Sculpture since 1960
Tate Britain, London
Something fundamental happened to sculpture in the early 1960s. In line with other radical changes of that memorable decade, sculpture was not immune to a fundamental revolution. Among other things, artists abandoned the traditional plinth that isolated and elevated sculpture in favour of placing it directly on the ground, objects that rejected the formal convention in favour of a more relaxed, more accessible approach. This move sparked a more experimental attitude to the making and understanding of what sculpture could be, causing a rupture from earlier modernist traditions. Sweeping changes were the use of everyday objects – be they as diverse as rope, glass bottles or old mattresses – and the abandonment of any straightforward representation of the figure in favour of more abstract work.
The current exhibition in the spacious Duveen Gallery, although modest in scale, includes iconic pieces by leading British sculptors focusing on sculpture of the past
50 years. All sit easily on the floor of the gallery. Radical change in sculpture was not new. In the first half of the 20th century artists adopted an equally revolutionary approach in rejecting the tradition of bronze in favour of other materials. Sculptors such as Henri Gaudier-Brzeska, Jacob Epstein, Barbara Hepworth and Henry Moore sought to develop new sculptural languages in depicting the figure, either in representational or abstracted form. All were concerned with material and process, which came to be typified by the modernist dogma of direct carving, working with materials such as stone, wood and marble.

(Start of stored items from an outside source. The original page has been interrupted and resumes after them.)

(** * Cached HZ font engine (src/font_hz_file.c): a shallow embedding

    The glyph cache [_font_cache_get], the glyph rasterizer
    [_rtgui_hz_file_font_draw_text], the run splitter of
    [rtgui_hz_file_font_draw_text] and [rtgui_hz_file_font_get_metrics]
    are transcribed as functions over [Z], lists of bytes and explicit
    state.  Operating-system services (allocation, open, lseek, read) are
    answers of an [os_model]; every call is recorded in a trace. *)

From Stdlib Require Import ZArith List Bool Lia String.
Import ListNotations.
Local Open Scope Z_scope.

(** ** Machine integers *)

(** Conversion to [rt_uint16_t], [rt_uint32_t] and [rt_int16_t]. *)
Definition to_uint16 (z : Z) : Z := z mod 2 ^ 16.
Definition to_uint32 (z : Z) : Z := z mod 2 ^ 32.
Definition to_int16 (z : Z) : Z := (z + 2 ^ 15) mod 2 ^ 16 - 2 ^ 15.

(** ** Results of code that can dereference an invalid pointer or loop *)

Inductive outcome (A : Type) : Type :=
| Done (a : A)      (* normal return *)
| Fault             (* access outside an object: undefined behaviour *)
| OutOfFuel.        (* the model's iteration budget ran out *)
Arguments Done {A} a.
Arguments Fault {A}.
Arguments OutOfFuel {A}.

Definition obind {A B} (m : outcome A) (k : A -> outcome B) : outcome B :=
  match m with
  | Done a => k a
  | Fault => Fault
  | OutOfFuel => OutOfFuel
  end.

Notation "x <- m ;; k" := (obind m (fun x => k))
  (at level 61, m at next level, right associativity).
Lemma payload_Some (d : FormData) (data : value) :
  payload d = Some data <-> formIssues d = [] /\ data = payloadOf d.
Proof.
  unfold payload. rewrite zodResolver_schema.
  destruct (formIssues d); split; try done.
  - intros [= <-]. done.
  - intros [_ ->]. done.
  - intros [? _]. done.
Qed.

Lemma payload_None (d : FormData) : payload d = None <-> formIssues d <> [].
Proof.
  unfold payload. rewrite zodResolver_schema. by destruct (formIssues d).
Qed.

Lemma export_invalid (st : Store) (w : Effects) :
  formIssues (getValues st) <> [] ->
  export st w =
  ({| rows := rows st; resolverKind := resolverKind st; uiLibKind := uiLibKind st;
      minted := minted st; errors := formIssues (getValues st) |}, w).
Proof.
  intros H. unfold export, handleSubmit. rewrite zodResolver_schema.
  by destruct (formIssues (getValues st)).
Qed.

Lemma export_valid (st : Store) (w : Effects) :
  formIssues (getValues st) = [] ->
  export st w =
  ({| rows := rows st; resolverKind := resolverKind st; uiLibKind := uiLibKind st;
      minted := minted st; errors := [] |},
   onSubmit (payloadOf (getValues st)) w).
Proof.
  intros H. unfold export, handleSubmit. by rewrite zodResolver_schema, H.
Qed.

(** C5: when some field of the definition has an empty name or an empty
    label, the export fails: no payload is produced, nothing is written to
    the clipboard (nor logged), the fields and the two global choices of the
    store are as before, and the errors kept are the structural errors of
    the fields, among them the error of the offending field, at its
    position, with the message of the schema. *)
Theorem export_fails_on_empty_name_or_label
    (st : Store) (w : Effects) (i : nat) (f : Field) :
  fields (getValues st) !! i = Some f ->
  name f = [] \/ label f = [] ->
  payload (getValues st) = None
  /\ (export st w).2 = w
  /\ rows (export st w).1 = rows st
  /\ getValues (export st w).1 = getValues st
  /\ errors (export st w).1 <> []
  /\ (name f = [] -> nameIssue i ∈ errors (export st w).1)
  /\ (label f = [] -> labelIssue i ∈ errors (export st w).1)
  /\ (forall x, x ∈ errors (export st w).1 ->
        exists j g, fields (getValues st) !! j = Some g
                    /\ ((x = nameIssue j /\ name g = [])
                        \/ (x = labelIssue j /\ label g = []))).
Proof.
  intros Hf Hempty.
  assert (Hbad : formIssues (getValues st) <> []).
  { rewrite formIssues_nil, Forall_lookup. intros H.
    destruct (H i f Hf) as [? ?]. by destruct Hempty. }
  rewrite (export_invalid st w Hbad). cbn [fst snd rows errors].
  split_and!; try done.
  - by apply payload_None.
  - intros Hn. apply elem_of_formIssues. exists i, f. split; [done|].
    unfold fieldIssues, jslength. rewrite Hn. cbn. by left.
  - intros Hl. apply elem_of_formIssues. exists i, f. split; [done|].
    unfold fieldIssues, jslength. rewrite Hl. cbn.
    apply list_elem_of_In, in_or_app. right. by left.
  - intros x Hx. apply elem_of_formIssues in Hx as [j [g [Hg Hx]]].
    exists j, g. split; [done|]. unfold fieldIssues, jslength in Hx.
    apply list_elem_of_In, in_app_or in Hx.
    destruct Hx as [Hx|Hx]; [left | right].
    + destruct (name g); cbn in Hx; [|done]. by destruct Hx as [<-|[]].
    + destruct (label g); cbn in Hx; [|done]. by destruct Hx as [<-|[]].
Qed.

Sculpture is generally understood to be the manipulation of form and material to
create space and volume, but such formal considerations, while often informing experimental work, were of less concern than an urge to comment on and respond to society in which we live. The resulting “expanded field” within which sculpture
came to be defined has meant that it has ceased to be the fixed category it once was.
Even such conventional sculptors as Anthony Caro, William Tucker and Philip King played around with material such as metal with work that owed as much to the blacksmith and the machine workshop as the studio. By contrast, Bill Woodrow’s English Heritage – Humpty Fucking Dumpty uses a vaulting horse cut into sections between which are wedged a wheeled plough, a book, a clocking-in machine and a box with radiation hazard markings. Feeling uneasy because of the jingoism of the 1980s, Woodrow wanted to debunk and question what actually constitutes his own heritage.
Sexual stereotyping and bawdy humour is the theme of Sarah Lucas’ Beyond the Pleasure Principle, in which a variety of household objects serve as a witty metaphor for sexual activity. The inclusion of a coffin adds a
darker side, reflecting Freud’s suggestion that the drive for life is matched by an equal and opposite drive for death – pleasure bound up with destruction.
Memory is one of the themes in Rachel Whiteread’s cast of the insides of tables in Untitled (Nine Tables), which are solid concrete forms of the empty space created beneath the tables. Each cast bears the “scars” where the legs and the bottom of the table would fit, creating a “positive” out of a “negative” space. Conceptual in its level of abstraction, we are left to imagine the people who made use of these old tables and the way furniture plays a central part in our lives.
With work by 11 sculptors, the selection tip-toes through 50 years of change, making it inevitable that some artists, notably Antony Gormley or Anish Kapoor, are not represented, but the small scale enables us to spend time to ponder the sculptures and the way they do – or do not – relate to the world in which we live.